*** Opening of Supplied entries ***

(* ===== verification/NetworkStack.v ===== *)
(** * NetworkStack.v: the network stack of the kernel

    [kernel/network]: the modules for Ethernet, ARP, IPv4 (with routes and interfaces), ICMP and UDP, the sockets
    that are registered with them, and the part of [device/network/NetworkDevice] they use. [Stack] is the state
    of all modules. Frames, headers and datagrams are the bytes of [Streams.v] and [Headers.v].

    An [ArrayList] is the list of its elements ([ArrayList_refines_list]); a loop over one runs over a copy
    of the elements, because its iterator owns an array of its own ([Array.v]). The modules' locks are
    not part of the state: each critical section is one function here. *)

From S2P Require Import UtilString Streams NetworkAddress Headers Checksum Prelude Bits.
Import NetworkAddress.

(** ** Data *)

(** An identifier is the sequence of its characters. *)
Definition Identifier := list Z.

(** What the stack knows of a device; [outgoing] are the frames it has handed to the driver. *)
Record NetworkDevice := mkDevice { identifier : Identifier; macAddress : NetworkAddress; outgoing : list (list Z) }.

Record ArpEntry := mkEntry { protocolAddress : NetworkAddress; hardwareAddress : NetworkAddress }.

(** [device] is the index of the device in the table of devices. *)
Record Ip4Interface := mkInterface { if_address : NetworkAddress; device : nat }.

Record Ip4Route := mkRoute {
  rt_sourceAddress : NetworkAddress; rt_targetAddress : NetworkAddress; rt_nextHop : NetworkAddress;
  deviceIdentifier : Identifier; nextHopValid : bool
}.

Inductive NetworkModule := ethernetModule | arpModule | ip4Module | icmpModule | udpModule.

#[export] Instance NetworkModule_eq_dec : EqDecision NetworkModule.
Proof. solve_decision. Defined.

(** [EthernetDatagram], [Ip4Datagram], [IcmpDatagram] and [UdpDatagram] with the fields they add. *)
Inductive Attributes := EthernetAttr (type : Z) | Ip4Attr (protocol : Z) | IcmpAttr (type code : Z) | UdpAttr.

Record Datagram := mkDatagram { remoteAddress : NetworkAddress; data : list Z; attributes : Attributes }.

Inductive SocketType := ETHERNET_SOCKET | IP4_SOCKET | ICMP_SOCKET | UDP_SOCKET.

(** [incomingDatagramQueue] is the sequence of the queued datagrams ([ArrayListBlockingQueue_Queue]). *)
Record Socket := mkSocket {
  socketType : SocketType; bindAddress : option NetworkAddress; timeout : Z; incomingDatagramQueue : list Datagram
}.

Record Stack := mkStack {
  devices : list NetworkDevice;
  arpCache : list ArpEntry;
  interfaces : list Ip4Interface;
  routes : list Ip4Route;
  defaultRoute : Ip4Route;
  sockets : gmap Z Socket;
  socketList : NetworkModule -> list Z;
  nextLayerModules : NetworkModule -> gmap Z NetworkModule
}.

Definition set_devices (x : list NetworkDevice) (st : Stack) : Stack :=
  mkStack x (arpCache st) (interfaces st) (routes st) (defaultRoute st) (sockets st) (socketList st) (nextLayerModules st).
Definition set_arpCache (x : list ArpEntry) (st : Stack) : Stack :=
  mkStack (devices st) x (interfaces st) (routes st) (defaultRoute st) (sockets st) (socketList st) (nextLayerModules st).
Definition set_interfaces (x : list Ip4Interface) (st : Stack) : Stack :=
  mkStack (devices st) (arpCache st) x (routes st) (defaultRoute st) (sockets st) (socketList st) (nextLayerModules st).
Definition set_routes (x : list Ip4Route) (st : Stack) : Stack :=
  mkStack (devices st) (arpCache st) (interfaces st) x (defaultRoute st) (sockets st) (socketList st) (nextLayerModules st).
Definition set_defaultRoute (x : Ip4Route) (st : Stack) : Stack :=
  mkStack (devices st) (arpCache st) (interfaces st) (routes st) x (sockets st) (socketList st) (nextLayerModules st).
Definition set_sockets (x : gmap Z Socket) (st : Stack) : Stack :=
  mkStack (devices st) (arpCache st) (interfaces st) (routes st) (defaultRoute st) x (socketList st) (nextLayerModules st).
Definition set_socketList (m : NetworkModule) (x : list Z) (st : Stack) : Stack :=
  mkStack (devices st) (arpCache st) (interfaces st) (routes st) (defaultRoute st) (sockets st)
    (fun n => if decide (n = m) then x else socketList st n) (nextLayerModules st).
Definition set_next (m : NetworkModule) (x : gmap Z NetworkModule) (st : Stack) : Stack :=
  mkStack (devices st) (arpCache st) (interfaces st) (routes st) (defaultRoute st) (sockets st) (socketList st)
    (fun n => if decide (n = m) then x else nextLayerModules st n).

*** Close of Supplied entries ***

* Assignment: Please return exactly the lines from the opening line of the data above through the line with "Record Socket := mkSocket", both included and nothing else.

* Solution for this task:
(* ===== verification/NetworkStack.v ===== *)
(** * NetworkStack.v: the network stack of the kernel

    [kernel/network]: the modules for Ethernet, ARP, IPv4 (with routes and interfaces), ICMP and UDP, the sockets
    that are registered with them, and the part of [device/network/NetworkDevice] they use. [Stack] is the state
    of all modules. Frames, headers and datagrams are the bytes of [Streams.v] and [Headers.v].

    An [ArrayList] is the list of its elements ([ArrayList_refines_list]); a loop over one runs over a copy
    of the elements, because its iterator owns an array of its own ([Array.v]). The modules' locks are
    not part of the state: each critical section is one function here. *)

From S2P Require Import UtilString Streams NetworkAddress Headers Checksum Prelude Bits.
Import NetworkAddress.

(** ** Data *)

(** An identifier is the sequence of its characters. *)
Definition Identifier := list Z.

(** What the stack knows of a device; [outgoing] are the frames it has handed to the driver. *)
Record NetworkDevice := mkDevice { identifier : Identifier; macAddress : NetworkAddress; outgoing : list (list Z) }.

Record ArpEntry := mkEntry { protocolAddress : NetworkAddress; hardwareAddress : NetworkAddress }.

(** [device] is the index of the device in the table of devices. *)
Record Ip4Interface := mkInterface { if_address : NetworkAddress; device : nat }.

Record Ip4Route := mkRoute {
  rt_sourceAddress : NetworkAddress; rt_targetAddress : NetworkAddress; rt_nextHop : NetworkAddress;
  deviceIdentifier : Identifier; nextHopValid : bool
}.

Inductive NetworkModule := ethernetModule | arpModule | ip4Module | icmpModule | udpModule.

#[export] Instance NetworkModule_eq_dec : EqDecision NetworkModule.
Proof. solve_decision. Defined.

(** [EthernetDatagram], [Ip4Datagram], [IcmpDatagram] and [UdpDatagram] with the fields they add. *)
Inductive Attributes := EthernetAttr (type : Z) | Ip4Attr (protocol : Z) | IcmpAttr (type code : Z) | UdpAttr.

Record Datagram := mkDatagram { remoteAddress : NetworkAddress; data : list Z; attributes : Attributes }.

Inductive SocketType := ETHERNET_SOCKET | IP4_SOCKET | ICMP_SOCKET | UDP_SOCKET.

(** [incomingDatagramQueue] is the sequence of the queued datagrams ([ArrayListBlockingQueue_Queue]). *)
Record Socket := mkSocket {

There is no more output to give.